(** Body of the loop of [runReturnPermutation] after the shuffle;
    [equity_curve.reserve(num_days + 1)] takes an [int]. *)
Definition return_path_result (num_days : Z) (permuted_returns : list double)
    : result SimulationResult :=
  _ <- reserve (num_days + 1) ;;
  let '(capital, equity_curve) := compound 100000 [100000] permuted_returns in
  Returned
    {| final_value := capital;
       total_return_pct := ((capital - 100000) / 100000) * 100;
       max_drawdown_pct := calculateMaxDrawdown equity_curve;
       num_trades := Z.quot num_days 20;
       win_rate := 50;
       sharpe_ratio := calculateSharpeRatio equity_curve |}.

End PathEvaluator.

(** ** Aggregation helpers (monte_carlo.cpp) *)

Section Statistics.

Local Open Scope float_scope.

(** The lambda [get_percentile] of [computePercentiles]; [values] is the
    sorted vector it captures. *)
Definition percentile_index (p : double) (size : nat) : nat :=
  static_cast_size (p * double_of_size (size - 1) / 100).

Definition get_percentile (values : list double) (p : double) : double :=
  match values with
  | [] => 0
  | _ :: _ => nth (percentile_index p (length values)) values 0
  end.

(** [std::min_element] and [std::max_element]: the first smallest and the
    first largest element under [<]. *)
Definition min_element (l : list double) : option double :=
  match l with
  | [] => None
  | x :: rest => Some (fold_left (fun m y => if y <? m then y else m) rest x)
  end.

Definition max_element (l : list double) : option double :=
  match l with
  | [] => None
  | x :: rest => Some (fold_left (fun m y => if m <? y then y else m) rest x)
  end.

(** [hist[bin]++] on a vector. *)
Fixpoint increment (bin : nat) (hist : list Z) : list Z :=
  match hist, bin with
  | [], _ => []
  | c :: rest, O => (c + 1)%Z :: rest
  | c :: rest, S b => c :: increment b rest
  end.

(** One round of the histogram loop of [runAnalysis]. *)
Definition histogram_add (dmin bin_width : double) (hist : list Z)
    (ret : double) : list Z :=
  let bin := static_cast_int ((ret - dmin) / bin_width) in
  if ((0 <=? bin) && (bin <? 20))%Z then increment (Z.to_nat bin) hist
  else hist.

(** [v.resize(n, value)] on a vector of counters. *)
Definition resize (n : nat) (value : Z) (v : list Z) : list Z :=
  firstn n v ++ repeat value (n - length v).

Action item:
Output, exactly and in full, the lines from the start of the entries above through the line that contains "static_cast_size (p *".

Answer space:
(** Body of the loop of [runReturnPermutation] after the shuffle;
    [equity_curve.reserve(num_days + 1)] takes an [int]. *)
Definition return_path_result (num_days : Z) (permuted_returns : list double)
    : result SimulationResult :=
  _ <- reserve (num_days + 1) ;;
  let '(capital, equity_curve) := compound 100000 [100000] permuted_returns in
  Returned
    {| final_value := capital;
       total_return_pct := ((capital - 100000) / 100000) * 100;
       max_drawdown_pct := calculateMaxDrawdown equity_curve;
       num_trades := Z.quot num_days 20;
       win_rate := 50;
       sharpe_ratio := calculateSharpeRatio equity_curve |}.

End PathEvaluator.

(** ** Aggregation helpers (monte_carlo.cpp) *)

Section Statistics.

Local Open Scope float_scope.

(** The lambda [get_percentile] of [computePercentiles]; [values] is the
    sorted vector it captures. *)
Definition percentile_index (p : double) (size : nat) : nat :=
  static_cast_size (p * double_of_size (size - 1) / 100).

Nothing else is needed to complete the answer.